Records for processing below:

(* ===== verification/IbTxFacts.v ===== *)
(** Theorems on the transmit path (IbTx): the packet numbers of requests, how a
    packet is put together, and the header every packet gets. *)
From stdpp Require Import base numbers list gmap fin_maps strings.
From Stdlib Require Import ZArith Lia.
From S2P Require Import Prelude Axi IbTypes IbTables IbRx IbRxFacts IbTx.

Local Open Scope Z_scope.

(** ** Packet numbers of requests *)

Section numbering.
Context `{RoceConfig}.

(** [generate_ibh] and the table, with the receive side as environment.
    [gn_log]: the packets with what the process writes when it finishes them. *)
Record gens : Type := mk_gens { gn_gen : gibh; gn_tbl : states; gn_log : list (ibhMeta * list gibh_out) }.

Inductive gen_label : Type :=
| NGen | NServe
| NIbhMeta (m : ibhMeta) | NDstQp (d : Z)   (* the merger and the connection table *)
| NRx (r : rxStateReq).                     (* the receive side *)

Definition tx_reqs (o : list gibh_out) : list txStateReq := omap (fun x => match x with GState q => Some q | _ => None end) o.
Definition to_tx (o : list state_out) : list stateTableEntry := omap (fun x => match x with SToTx e => Some e | _ => None end) o.
Definition finished (o : list gibh_out) : bool := existsb (fun x => match x with GHeader _ => true | _ => false end) o.

Definition push_entries (l : list stateTableEntry) (g : gibh) : gibh :=
  let '(mk_gibh st h m mi di rsp) := g in mk_gibh st h m mi di (rsp ++ l).
Definition push_ibh (l : list ibhMeta) (g : gibh) : gibh :=
  let '(mk_gibh st h m mi di rsp) := g in mk_gibh st h m (mi ++ l) di rsp.
Definition push_dst (l : list Z) (g : gibh) : gibh :=
  let '(mk_gibh st h m mi di rsp) := g in mk_gibh st h m mi (di ++ l) rsp.

Definition gen_step (l : gen_label) (s : gens) : step_result gens :=
  let '(mk_gens g t log) := s in
  match l with
  | NGen =>
      let '(g', o) := generate_ibh g in
      Next (mk_gens g' (push_tx (tx_reqs o) t) (log ++ if finished o then [(gi_meta g', o)] else []))
  | NServe =>
      match state_table t with
      | Next (t', o) => Next (mk_gens (push_entries (to_tx o) g) t' log)
      | Blocked => Blocked
      | StepUndef e => StepUndef e
      end
  | NIbhMeta m => Next (mk_gens (push_ibh [m] g) t log)
  | NDstQp d => Next (mk_gens (push_dst [d] g) t log)
  | NRx r => Next (mk_gens g (push_reqs [r] t) log)
  end.

Definition gens_init (t0 : gmap Z stateTableEntry) : gens := mk_gens gibh_init (mk_states t0 [] [] []) [].

(** The requests of queue pair [k]: neither acknowledgements nor packets that
    come with their number. *)
Definition is_local (k : Z) (m : ibhMeta) : bool :=
  negb (ibh_validPSN m) && negb (bool_decide (ibh_op_code m = RC_ACK)) && (u16 (ibh_dest_qp m) =? k).
Definition locals (k : Z) (log : list (ibhMeta * list gibh_out)) : list (ibhMeta * list gibh_out) :=
  filter (fun p => is_local k (fst p) = true) log.

(** Their numbers follow one another: each is in the header, is recorded for a
    retransmission, and leaves room for the packets of its response. *)
Fixpoint numbered (e : Z) (l : list (ibhMeta * list gibh_out)) (e' : Z) : Prop :=
  match l with
  | [] => e = e'
  | (m, o) :: l' =>
      (exists h, o = [GState (TxStateWrite (u16 (ibh_dest_qp m)) (u24 (e + ibh_numPkg m)));
                      GRetrans (retransMeta_new (ibh_dest_qp m) e (ibh_op_code m)); GHeader h] /\
                 bth_getPsn (h_header h) = e) /\
      numbered (u24 (e + ibh_numPkg m)) l' e'
  end.

Lemma numbered_snoc e l e1 m o e2 :
  numbered e l e1 -> numbered e1 [(m, o)] e2 -> numbered e (l ++ [(m, o)]) e2.
Proof.
  revert e. induction l as [|[m' o'] l IH]; intros e Hl Hs; cbn in Hl.
  - by subst.
  - destruct Hl as [Ho Hl]. split; [done|]. by apply IH.
Qed.

Definition next_psn (t : gmap Z stateTableEntry) (k : Z) : Z := se_req_next_psn (state_at t k).
Definition psns_fit (t : gmap Z stateTableEntry) : Prop := forall k, fits 24 (next_psn t k).

(** What the next number of [k] is once the requests [w] are served. *)
Definition pending (w : list txStateReq) (k d : Z) : Z :=
  foldl (fun d q => match q with TxStateWrite j p => if decide (j = k) then p else d | TxStateRead _ => d end) d w.

Definition next_after (t : states) (k : Z) : Z := pending (txIbh2stateTable_upd_req t) k (next_psn (state_tbl t) k).

Lemma pending_app w1 w2 k d : pending (w1 ++ w2) k d = pending w2 k (pending w1 k d).
Proof. unfold pending. by rewrite foldl_app. Qed.

(** Where the packet under way is. *)
Inductive GenPhase (s : gens) : Prop :=
| GpIdle (Hst : gi_state (gn_gen s) = GI_META) (Hrsp : gi_stateTable_rsp (gn_gen s) = [])
    (Hw : Forall (fun q => exists j p, q = TxStateWrite j p) (txIbh2stateTable_upd_req (gn_tbl s)))
| GpAsked w (Hst : gi_state (gn_gen s) = GET_PSN) (Hrsp : gi_stateTable_rsp (gn_gen s) = [])
    (Hv : ibh_validPSN (gi_meta (gn_gen s)) = false)
    (Hq : txIbh2stateTable_upd_req (gn_tbl s) = w ++ [TxStateRead (u16 (ibh_dest_qp (gi_meta (gn_gen s))))])
    (Hw : Forall (fun q => exists j p, q = TxStateWrite j p) w)
| GpTold q (Hst : gi_state (gn_gen s) = GET_PSN) (Hrsp : gi_stateTable_rsp (gn_gen s) = [q])
    (Hv : ibh_validPSN (gi_meta (gn_gen s)) = false)
    (Hq : txIbh2stateTable_upd_req (gn_tbl s) = [])
    (He : se_req_next_psn q = next_psn (state_tbl (gn_tbl s)) (u16 (ibh_dest_qp (gi_meta (gn_gen s))))).

Definition GenInv (t0 : gmap Z stateTableEntry) (s : gens) : Prop :=
  GenPhase s /\ qpi2stateTable_upd_req (gn_tbl s) = [] /\
  forall k, fits 24 (next_after (gn_tbl s) k) /\
            numbered (next_psn t0 k) (locals k (gn_log s)) (next_after (gn_tbl s) k).

Lemma next_psn_insert (t : gmap Z stateTableEntry) i e k : next_psn (<[i := e]> t) k = if decide (i = k) then se_req_next_psn e else next_psn t k.
Proof. unfold next_psn. rewrite state_at_insert. by destruct (decide (i = k)). Qed.

(** The receive side does not touch the numbers of requests. *)
Lemma next_psn_rx (t : gmap Z stateTableEntry) i psn rc (rsp : bool) k :
  next_psn (<[i := if rsp then set_unack psn (state_at t i) else set_epsn psn rc (state_at t i)]> t) k = next_psn t k.
Proof. rewrite next_psn_insert. destruct (decide (i = k)) as [->|]; [|done]. by destruct rsp. Qed.

Lemma next_psn_tx (t : gmap Z stateTableEntry) i psn k : next_psn (<[i := set_next_psn psn (state_at t i)]> t) k = if decide (i = k) then psn else next_psn t k.
Proof. by rewrite next_psn_insert. Qed.

#[local] Arguments next_psn t k : simpl never.
#[local] Arguments pending w k d : simpl never.

(** Serving a request of the transmit side. *)
Lemma pending_write j p w k d : pending (TxStateWrite j p :: w) k d = pending w k (if decide (j = k) then p else d).
Proof. done. Qed.

Lemma serve_phase t0 g t log t' o :
  GenInv t0 (mk_gens g t log) -> state_table t = Next (t', o) ->
  GenInv t0 (mk_gens (push_entries (to_tx o) g) t' log).
Proof.
  intros (HI & Hqp & Hn) Et. destruct g as [st h m mi di rsp]. destruct t as [tb rx tx qp]. cbn in Hqp. subst qp.
  unfold GenInv, next_after in *. cbn [gn_tbl gn_log txIbh2stateTable_upd_req state_tbl qpi2stateTable_upd_req] in *.
  destruct rx as [|[i b|i psn rc b] rx]; [destruct tx as [|[i|i psn] tx]|..]; cbn in Et.
  - simplify_eq. cbn. rewrite app_nil_r. done.
  - apply at_qp_next in Et as [_ [= <- <-]]. cbn.
    inversion HI as [Hst Hrsp Hw|w Hst Hrsp Hv Hq Hw|q Hst Hrsp Hv Hq He]; cbn in *; subst; [| |done].
    + apply Forall_cons in Hw as [(? & ? & ?) _]. done.
    + destruct w as [|q w]; [|apply Forall_cons in Hw as [(? & ? & ->) _]; done].
      cbn in Hq. simplify_eq. split; [|done]. by eapply GpTold.
  - apply at_qp_next in Et as [_ [= <- <-]]. cbn. rewrite app_nil_r.
    inversion HI as [Hst Hrsp Hw|w Hst Hrsp Hv Hq Hw|q Hst Hrsp Hv Hq He]; cbn in *; subst; [| |done].
    + apply Forall_cons in Hw as [_ Hw]. split; [by apply GpIdle|]. split; [done|].
      intros k. rewrite next_psn_tx. apply Hn.
    + destruct w as [|q w]; [done|]. cbn in Hq. simplify_eq. apply Forall_cons in Hw as [_ Hw].
      split; [by eapply GpAsked|]. split; [done|]. intros k. rewrite next_psn_tx. apply Hn.
  - apply at_qp_next in Et as [_ [= <- <-]]. cbn. rewrite app_nil_r. split; [|done].
    inversion HI as [Hst Hrsp Hw|w Hst Hrsp Hv Hq Hw|q Hst Hrsp Hv Hq He]; cbn in *; subst;
      [by apply GpIdle | by eapply GpAsked | by eapply GpTold].
  - apply at_qp_next in Et as [_ [= <- <-]]. cbn. rewrite app_nil_r.
    split; [|split; [done|]; intros k; rewrite next_psn_rx; apply Hn].
    inversion HI as [Hst Hrsp Hw|w Hst Hrsp Hv Hq Hw|q Hst Hrsp Hv Hq He]; cbn in *; subst;
      [by apply GpIdle | by eapply GpAsked | eapply GpTold; try done; cbn; by rewrite next_psn_rx].
Qed.

Lemma psn_field (h psn : Z) (b : bool) : fits 24 psn -> bth_getPsn (bth_setAckReq (bth_setPsn h psn) b) = psn.
Proof.
  intros Hf. unfold bth_getPsn, bth_setAckReq, bth_setPsn. rewrite bits_set_bits_ne by lia. by apply bytes_field3.
Qed.

Lemma gen_phase t0 g t log g' o :
  GenInv t0 (mk_gens g t log) -> generate_ibh g = (g', o) ->
  GenInv t0 (mk_gens g' (push_tx (tx_reqs o) t) (log ++ if finished o then [(gi_meta g', o)] else [])).
Proof.
  intros (HI & Hqp & Hn) Eg. destruct g as [st h m mi di rsp]. destruct t as [tb rx tx qp]. cbn in Hqp. subst qp.
  unfold GenInv, next_after in *. cbn [gn_tbl gn_log txIbh2stateTable_upd_req state_tbl qpi2stateTable_upd_req] in *.
  inversion HI as [Hst Hrsp Hw|w Hst Hrsp Hv Hq Hw|q Hst Hrsp Hv Hq He]; cbn in Hst, Hrsp; subst; cbn in Eg.
  - destruct mi as [|m' mi]; [|destruct di as [|d di]].
    1, 2: simplify_eq; cbn; rewrite !app_nil_r; split; [by apply GpIdle | done].
    destruct (ibh_validPSN m') eqn:Ev; simplify_eq; cbn.
    + rewrite app_nil_r. split; [by apply GpIdle|]. split; [done|]. intros k. unfold locals. rewrite filter_app.
      rewrite filter_cons_False, filter_nil, app_nil_r; [apply Hn|]. by cbn.
    + rewrite app_nil_r. split; [by eapply GpAsked|]. split; [done|]. intros k. rewrite pending_app. apply Hn.
  - simplify_eq. cbn. rewrite !app_nil_r. split; [by eapply GpAsked | done].
  - cbn in Hv, Hq, He. subst tx. destruct (bool_decide (ibh_op_code m = RC_ACK)) eqn:Ha; simplify_eq; cbn.
    + split; [by apply GpIdle|]. split; [done|]. intros k. unfold locals. rewrite filter_app.
      rewrite filter_cons_False, filter_nil, app_nil_r; [apply Hn|]. cbn. unfold is_local. by rewrite Ha, andb_false_r.
    + split; [apply GpIdle; try done; cbn; constructor; [by eexists _, _ | done]|]. split; [done|].
      intros k. specialize (Hn k) as [Hf Hl]. rewrite pending_write. unfold pending in *. cbn [foldl] in *.
      unfold locals in *. rewrite filter_app, filter_cons, filter_nil. cbn [fst].
      assert (is_local k m = (u16 (ibh_dest_qp m) =? k)) as -> by (unfold is_local; by rewrite Hv, Ha).
      destruct (decide (u16 (ibh_dest_qp m) = k)) as [<-|Hne].
      * split; [by apply wrap_range|]. rewrite decide_True by lia. eapply numbered_snoc; [exact Hl|].
        cbn [numbered]. rewrite He. split; [|done]. eexists. split; [done|]. by apply psn_field.
      * rewrite decide_False by lia. rewrite app_nil_r. done.
Qed.

Lemma GenInv_step t0 l s s' : GenInv t0 s -> gen_step l s = Next s' -> GenInv t0 s'.
Proof.
  intros HI Hs. destruct s as [g t log]. destruct l as [| |m|d|r]; cbn in Hs.
  - destruct (generate_ibh g) as [g' o] eqn:Eg. simplify_eq. by apply gen_phase with (g := g).
  - destruct (state_table t) as [| |[t' o]] eqn:Et; simplify_eq. by apply serve_phase with (t := t).
  - simplify_eq. destruct g. destruct HI as (HI & Hn). split; [|done].
    inversion HI; cbn in *; subst; [by apply GpIdle | by eapply GpAsked | by eapply GpTold].
  - simplify_eq. destruct g. destruct HI as (HI & Hn). split; [|done].
    inversion HI; cbn in *; subst; [by apply GpIdle | by eapply GpAsked | by eapply GpTold].
  - simplify_eq. destruct t. destruct HI as (HI & Hn). split; [|done].
    inversion HI; cbn in *; subst; [by apply GpIdle | by eapply GpAsked | by eapply GpTold].
Qed.

Lemma GenInv_run t0 ls s : psns_fit t0 -> steps gen_step ls (gens_init t0) = Next s -> GenInv t0 s.
Proof.
  intros Hfit Hs. refine (steps_invariant _ (fun _ => True) (GenInv t0) _ ls _ _ _ _ Hs).
  - intros l x x' _. apply GenInv_step.
  - by apply Forall_true.
  - split; [by apply GpIdle|]. split; [done|]. intros k. split; [apply Hfit | done].
Qed.

(** *** Packets leave in the order of their meta data *)

Definition with_key (m : ibhMeta) : ibhMeta :=
  mk_ibhMeta (ibh_op_code m) 0xFFFF (ibh_dest_qp m) (ibh_psn m) (ibh_validPSN m) (ibh_numPkg m).
Definition ibh_metas (ls : list gen_label) : list ibhMeta := omap (fun l => match l with NIbhMeta m => Some m | _ => None end) ls.
Definition numbering (g : gibh) : list ibhMeta := match gi_state g with GET_PSN => [gi_meta g] | GI_META => [] end.

Definition Ordered (ls : list gen_label) (s : gens) : Prop :=
  (fst <$> gn_log s) ++ numbering (gn_gen s) ++ (with_key <$> gi_metaIn (gn_gen s)) = with_key <$> ibh_metas ls.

End of Records for processing.

What this task involves:
The string "numbering" marks the lines to copy; report each of them from the data above.

Written answer:
Section numbering.
Definition numbering (g : gibh) : list ibhMeta := match gi_state g with GET_PSN => [gi_meta g] | GI_META => [] end.
  (fst <$> gn_log s) ++ numbering (gn_gen s) ++ (with_key <$> gi_metaIn (gn_gen s)) = with_key <$> ibh_metas ls.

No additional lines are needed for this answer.